Hujan baru saja reda ketika saya dan teman-teman merapat di lereng Gunung Sahendaruman. Bergegas kami menuju ke rumah Om Niu yang hafal betul tentang kondisi gunung tersebut, termasuk satwa liarnya.
Pria 53 tahun ini merupakan orang penting di dunia berburungan di Kepulauan Sangihe, Sulawesi Utara. Pasalnya pria ini sudah 20 tahun berprofesi sebagai pemandu, terutama burung, hingga dijuluki niu, nama lokal burung langka di Sangihe yaitu Seriwang sangihe (Eutrichomyias rowleyi).
Mongabay Indonesia (2015) mencatat adanya berbagai jenis burung langka di hutan Gunung Sahendaruman. Salah satunya burung niu.
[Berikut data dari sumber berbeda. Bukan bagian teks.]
(* ===== verification/Stream.v ===== *)
(** * Files: binary32 encoding, [std::fstream], [io/vecs_reader.hpp],
      [utils/FileUtil.hpp]

    A file is a list of bytes.  [of_bits]/[to_bits] are the binary32 encoding,
    little endian on the supported platforms; a stream has a position and a
    sticky failure state.  [files] is the file system: the contents of the file
    a name denotes, if it can be opened. *)
From Stdlib Require Import SpecFloat Ascii.
From S2P Require Import Prelude DataT Types.
From stdpp Require Import options.

(** ** binary32 *)

Definition of_bits (w : Z) : data_t :=
  let s := Z.testbit w 31 in
  let e := Z.land (Z.shiftr w 23) 255 in
  let m := Z.land w (2 ^ 23 - 1) in
  if (e =? 0)%Z then
    match m with Z.pos p => S754_finite s p (-149) | _ => S754_zero s end
  else if (e =? 255)%Z then
    (if (m =? 0)%Z then S754_infinity s else S754_nan)
  else S754_finite s (Z.to_pos (2 ^ 23 + m)) (e - 150).

Definition sign_bit (s : bool) : Z := if s then 2 ^ 31 else 0.

Definition to_bits (x : data_t) : Z :=
  match x with
  | S754_zero s => sign_bit s
  | S754_infinity s => sign_bit s + 255 * 2 ^ 23
  | S754_nan => 255 * 2 ^ 23 + 2 ^ 22
  | S754_finite s m e =>
      if (Z.pos m <? 2 ^ 23)%Z then sign_bit s + Z.pos m
      else sign_bit s + (e + 150) * 2 ^ 23 + (Z.pos m - 2 ^ 23)
  end.

(** ** Bytes and arrays *)

Definition bytes_of_word (w : Z) : list Z :=
  [w mod 256; (w / 2 ^ 8) mod 256; (w / 2 ^ 16) mod 256; (w / 2 ^ 24) mod 256]%Z.
Definition word_of_bytes (b0 b1 b2 b3 : Z) : Z :=
  (b0 + 2 ^ 8 * b1 + 2 ^ 16 * b2 + 2 ^ 24 * b3)%Z.

Definition bytes_of (xs : list data_t) : list Z :=
  flat_map (λ x, bytes_of_word (to_bits x)) xs.

(** Copies bytes over the beginning of an array; a last incomplete word keeps
    its remaining bytes; writing past the end is a [Segfault]. *)
Fixpoint overlay (arr : list data_t) (bs : list Z) : res (list data_t) :=
  match bs with
  | [] => Ok arr
  | b0 :: bs0 =>
      match arr with
      | [] => Throw Segfault
      | x :: arr' =>
          let '(c1, c2, c3) := match bytes_of_word (to_bits x) with
                               | [_; c1; c2; c3] => (c1, c2, c3)
                               | _ => (0, 0, 0)%Z
                               end in
          match bs0 with
          | b1 :: b2 :: b3 :: bs' =>
              let? r := overlay arr' bs' in Ok (of_bits (word_of_bytes b0 b1 b2 b3) :: r)
          | [b1; b2] => Ok (of_bits (word_of_bytes b0 b1 b2 c3) :: arr')
          | [b1] => Ok (of_bits (word_of_bytes b0 b1 c2 c3) :: arr')
          | [] => Ok (of_bits (word_of_bytes b0 c1 c2 c3) :: arr')
          end
      end
  end.

(** The same at index [i] of the array. *)
Definition overlay_at (arr : list data_t) (i : nat) (bs : list Z) : res (list data_t) :=
  let? r := overlay (drop i arr) bs in Ok (take i arr ++ r).

(** [sizeof(data_t)] *)
Definition dtype_size : nat := 4.

(** ** [std::fstream] *)

Record fstream := mkFS { is_open : bool; content : list Z; pos : nat; good : bool }.

Definition closed_stream : fstream := mkFS false [] 0 true.

(** [read]: a short read takes what there is and sets the failure state. *)
Definition fs_read (n : nat) (f : fstream) : fstream * list Z :=
  if is_open f && good f then
    let bs := take n (drop (pos f) (content f)) in
    (mkFS true (content f) (pos f + length bs) (length bs =? n), bs)
  else (f, []).

(** [seekp] moves the single position of the file buffer. *)
Definition fs_seekp (p : nat) (f : fstream) : fstream :=
  if good f then mkFS (is_open f) (content f) p true else f.

Definition fs_write (bs : list Z) (f : fstream) : fstream :=
  if is_open f && good f then
    let c := content f ++ replicate (pos f - length (content f)) 0%Z in
    mkFS true (take (pos f) c ++ bs ++ drop (pos f + length bs) c) (pos f + length bs) true
  else f.

Definition fs_close (f : fstream) : fstream := closed_stream.

(** ** [FileUtil] *)

(** [get_file_size]: -1 converted to [size_t] when [stat] fails. *)
Definition get_file_size (files : string → option (list Z)) (fn : string) : Z :=
  match files fn with Some c => Z.of_nat (length c) | None => u64 (-1) end.

Definition file_exists (files : string → option (list Z)) (fn : string) : bool :=
  match files fn with Some _ => true | None => false end.

(** [s.rfind('.')] *)
Fixpoint rfind_dot (s : string) : option nat :=
  match s with
  | EmptyString => None
  | String c s' =>
      match rfind_dot s' with
      | Some i => Some (S i)
      | None => if decide (c = "."%char) then Some 0 else None
      end
  end.

Fixpoint string_drop (n : nat) (s : string) : string :=
  match n, s with S n, String _ s => string_drop n s | _, _ => s end.

Definition get_file_ext (s : string) : string :=
  match rfind_dot s with Some i => string_drop (S i) s | None => "" end.

(** ** [fvecs_reader] *)

Definition open_error (fn : string) : exn := io_exception ("Failure to open file: '" +:+ fn +:+ "'").

(** A two's complement [int] of 32 bits. *)

(** Reading four bytes into an [int] that held [old]. *)
Definition overlay_int (old : Z) (bs : list Z) : Z :=
  match bs, bytes_of_word (u32 old) with
  | [b0; b1; b2; b3], _ => s32 (word_of_bytes b0 b1 b2 b3)
  | [b0; b1; b2], [_; _; _; c3] => s32 (word_of_bytes b0 b1 b2 c3)
  | [b0; b1], [_; _; c2; c3] => s32 (word_of_bytes b0 b1 c2 c3)
  | [b0], [_; c1; c2; c3] => s32 (word_of_bytes b0 c1 c2 c3)
  | _, _ => old
  end.

(** The loop of [read(data_t* buf)]: [n] rows left, [row] the current one. *)
Fixpoint fvecs_read_loop (n row ncol : nat) (read_dim : Z) (f : fstream) (buf : list data_t)
  : res (list data_t) :=
  match n with
  | O => Ok buf
  | S n =>
      let '(f, bs) := fs_read 4 f in
      let read_dim := overlay_int read_dim bs in
      if (read_dim =? s32 (Z.of_nat ncol))%Z then
        let '(f, bs) := fs_read (ncol * dtype_size) f in
        let? buf := overlay_at buf (row * ncol) bs in
        fvecs_read_loop n (S row) ncol read_dim f buf
      else Throw AssertFailed
  end.

(** The constructor opens the file, [read] fills the buffer; [read_dim0] is the
    indeterminate initial value of [read_dim]. *)
Definition fvecs_read (files : string → option (list Z)) (fn : string) (nrow ncol : nat)
    (read_dim0 : Z) (buf : list data_t) : res (list data_t) :=
  match files fn with
  | None => Throw (open_error fn)
  | Some c => fvecs_read_loop nrow 0 ncol read_dim0 (mkFS true c 0 true) buf
  end.

(** ** The encoding round trip *)

Definition valid_float (x : data_t) : Prop := valid_binary 24 128 x = true ∧ is_nan x = false.

Lemma digits2_pos_bounds m :
  (2 ^ (Z.pos (digits2_pos m) - 1) ≤ Z.pos m < 2 ^ Z.pos (digits2_pos m))%Z.
Proof.
  assert (∀ p, Z.pos (Pos.succ p) - 1 = Z.pos p)%Z as Hp by lia.
  induction m as [m IH|m IH|]; cbn [digits2_pos]; rewrite ?Hp; [..|done];
    (replace (Z.pos (digits2_pos m)) with (Z.pos (digits2_pos m) - 1 + 1)%Z at 1 by lia);
    rewrite Pos2Z.inj_succ, Z.pow_succ_r by lia; rewrite Z.pow_add_r by lia; lia.
Qed.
Sejak itu seriwang sangihe dikenal juga dengan nama burung niu atau manu’ niu.
Burung ini sudah mulai sulit ditemukan di alam liar dan digolongkan dalam status kritis karena daerah sebarannya yang sempit dan populasinya sedikit dengan perkiraan kurang dari 150 individu.
Kepulauan Sangihe merupakan salah satu koridor kawasan di Wallacea yang memiliki berbagai jenis spesies endemik, namun terancam oleh berbagai faktor. Permasalahan ini, mendorong Critical Ecosystem Partnership Fund (CEPF) untuk memberi hibah bagi organisasi masyarakat sipil yang bergerak dalam isu-isu konservasi.
Salah satunya di Gunung Sahendaruman yang menyimpan kekayaan alam luar biasa. Air yang mengalir dari hutan Sahendaruman dimanfaatkan sebagai pembangkit listrik tenaga mikro hidro yang dikelola oleh PLN.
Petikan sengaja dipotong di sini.